Vor allem die Damen halten in der heiteren Inszenierung die Handlung, die Musik- und Tanznummern, vor allem aber den Erfolg des Abends in den zarten bis energischen Händen, wobei Altmeister Hans-Willi Lukas in diesem Falle neben seinem herrlich nostalgischen und Schimpfwort-korrekten Papa Baker durchaus auch mal als Dame durchgeht.

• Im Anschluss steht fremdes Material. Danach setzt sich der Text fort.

(** X21.  The number of classes a dataset reports is between 1 and 5:
    the number of distinct labels of the label file, and 5 when there is
    no label. *)
Theorem num_class_range text_lines label_lines given d :
  LangDataset_init text_lines label_lines given = Ok d ->
  1 <= (vocab_size d).2 <= 5
  /\ (labels d = [] -> (vocab_size d).2 = 5).
Proof.
  intros (_ & _ & Hl)%LangDataset_init_inv.
  assert (Forall (fun n => n < 5) (labels d)) as Hlt.
  { destruct label_lines as [lines|]; [|rewrite Hl; constructor].
    apply mapM_Ok_Forall2 in Hl. apply Forall_forall. intros n Hn.
    apply list_elem_of_lookup in Hn as [i Hi].
    destruct (Forall2_lookup_r _ _ _ _ _ Hl Hi) as (x & _ & Hx).
    unfold dict_getitem in Hx.
    destruct (dict_lookup x label_dict) as [n'|] eqn:E; [|done].
    injection Hx as ->. apply dict_lookup_elem in E.
    repeat (apply elem_of_cons in E as [[= _ <-]|E]; [lia|]).
    by apply elem_of_nil in E. }
  unfold vocab_size. simpl. split.
  - assert (length (remove_dups (labels d)) <= 5) as Hle.
    { change 5 with (length (seq 0 5)). apply submseteq_length, NoDup_submseteq.
      - apply NoDup_remove_dups.
      - intros n Hn. apply (proj1 (elem_of_remove_dups _ _)) in Hn. rewrite Forall_forall in Hlt.
        apply list_elem_of_In, in_seq. specialize (Hlt n Hn). lia. }
    destruct (Nat.eqb_spec (length (remove_dups (labels d))) 0); lia.
  - by intros ->.
Qed.

Lemma num_class_range_witness :
  1 <= (vocab_size (Dataset [0; 2; 0] [("unk", 1); ("$$", 2)] [["$$"]; ["$$"]; ["$$"]])).2 <= 5
  /\ ([0; 2; 0] = [] ->
      (vocab_size (Dataset [0; 2; 0] [("unk", 1); ("$$", 2)] [["$$"]; ["$$"]; ["$$"]])).2 = 5).
Proof.
  apply (num_class_range [""; ""; ""] (Some ["eng"; "fra "; "eng"]) None
           (Dataset [0; 2; 0] [("unk", 1); ("$$", 2)] [["$$"]; ["$$"]; ["$$"]])).
  reflexivity.
Defined.

(** ** Test mode *)

(** X22.  Given a vocabulary, [LangDataset] leaves it as it is, whatever
    bigrams the texts hold, and when the vocabulary has an "unk" entry the
    encoding of any text of a dataset without labels is defined: every
    bigram gets its id, and a bigram the vocabulary lacks gets the id of
    "unk". *)
Theorem test_mode_encoding text_lines v d i text unk :
  LangDataset_init text_lines None (Some v) = Ok d ->
  file_to_list text_lines !! i = Some text ->
  dict_lookup "unk" v = Some unk ->
  vocab d = v
  /\ getitem d i
     = Ok ((fun b => default unk (dict_lookup b v)) <$> bigrams_of text, None).
Proof.
  intros (Htexts & Hv & Hl)%LangDataset_init_inv Hi Hunk.
  split; [done|]. unfold getitem, list_getitem.
  rewrite Htexts, list_lookup_fmap, Hi, Hv, Hl. simpl.
  rewrite (mapM_Ok _ (fun b => default unk (dict_lookup b v))); [done|].
  intros b _. unfold encode_bigram, dict_getitem.
  destruct (dict_lookup b v); [done|]. by rewrite Hunk.
Qed.

Lemma test_mode_encoding_witness :
  vocab (Dataset [] [("unk", 1); ("$a", 2)] [["$a"; "ab"; "b$"]]) = [("unk", 1); ("$a", 2)]
  /\ getitem (Dataset [] [("unk", 1); ("$a", 2)] [["$a"; "ab"; "b$"]]) 0
     = Ok ((fun b => default 1 (dict_lookup b [("unk", 1); ("$a", 2)]))
             <$> bigrams_of "ab", None).
Proof.
  apply (test_mode_encoding ["ab"] [("unk", 1); ("$a", 2)]
           (Dataset [] [("unk", 1); ("$a", 2)] [["$a"; "ab"; "b$"]]) 0 "ab" 1);
    reflexivity.
Defined.

(** ** The vocabularies of the second dataset *)

Lemma first_occurrences_elem l x : x ∈ first_occurrences l <-> x ∈ l.
Proof.
  induction l as [|y l IH]; simpl; [done|].
  rewrite !elem_of_cons, list_elem_of_filter, IH.
  destruct (decide (x = y)); tauto.
Qed.

Lemma first_occurrences_NoDup l : NoDup (first_occurrences l).
Proof.
  induction l as [|y l IH]; simpl; [constructor|].
  apply NoDup_cons. split; [|by apply NoDup_filter].
  by intros [? _]%list_elem_of_filter.
Qed.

Dann aber wirklich die Damen: Die quirlig temperamentvolle Jennifer Pahlke, der man den Spaß an der Sache ansieht und ihr die Polly mit blitzenden Augen inklusive Kußfertigkeit hundertprozentig abnimmt, macht in ihrer facettenreichen Hauptrolle mitreißend eine gewohnt gute Figur. Die drei zwischendurch auch als Wildwest-Jungs besetzten Showgirls (Lara Kocherscheid, Hannah Dickel, Ranip Yaki*) sind nicht zuletzt dank der herrlichen Kostüme von Karin Alberti und der paßgenauen Schneiderei von Mariola Kopczynski eine Augen- und als Chor eine Ohrenweide. Eine Entdeckung ist dabei die zierliche Ranip Yaki*, die in ihrem Solo mit „I Got Rhythm“ beachtliches Gesangstalent offenbart. Man wird sie hoffentlich öfter besetzt sehen und hören. In der Handlung durch die Rolle der Irene insgesamt ein wenig unterrepräsentiert ist Miriam Kraft, die allerdings mit dem stärksten Solo des Abends punktet: Ihr „Böses Mädchen“ (Naughty Baby) ist einfach eine auch choreographisch perfekte Nummer. Chapeau! Alternativ ist sie übrigens auch als Polly besetzt.


Foto © Martin Mazur

Die Herren wollen wir nicht vergessen, denn sie sind im Grunde die Basis, Stichwortgeber und Gag-Fabrik, ohne die der Abend nicht so kurzweilig wäre. Der bereits erwähnte Hans-Willi Lukas überzeugt mit viel Humor besonders als alt und müde gewordener Papa Baker, Maximilian Leuchter haben wir den wunderbaren Schurken Lank Hawkins zu verdanken, Christian Michalak zeigt sich so wandlungsfähig wie witzig in verschiedenen Rollen und Florian Siegmund gibt einen liebenswerten Bobby.
Dem Ensemble gelingen vergnügte, klangvolle Shownummern mit Paul Kribbes Choreographie, Stunt und Slapstick - der Abend ist rund und ein empfehlenswertes Vergnügen.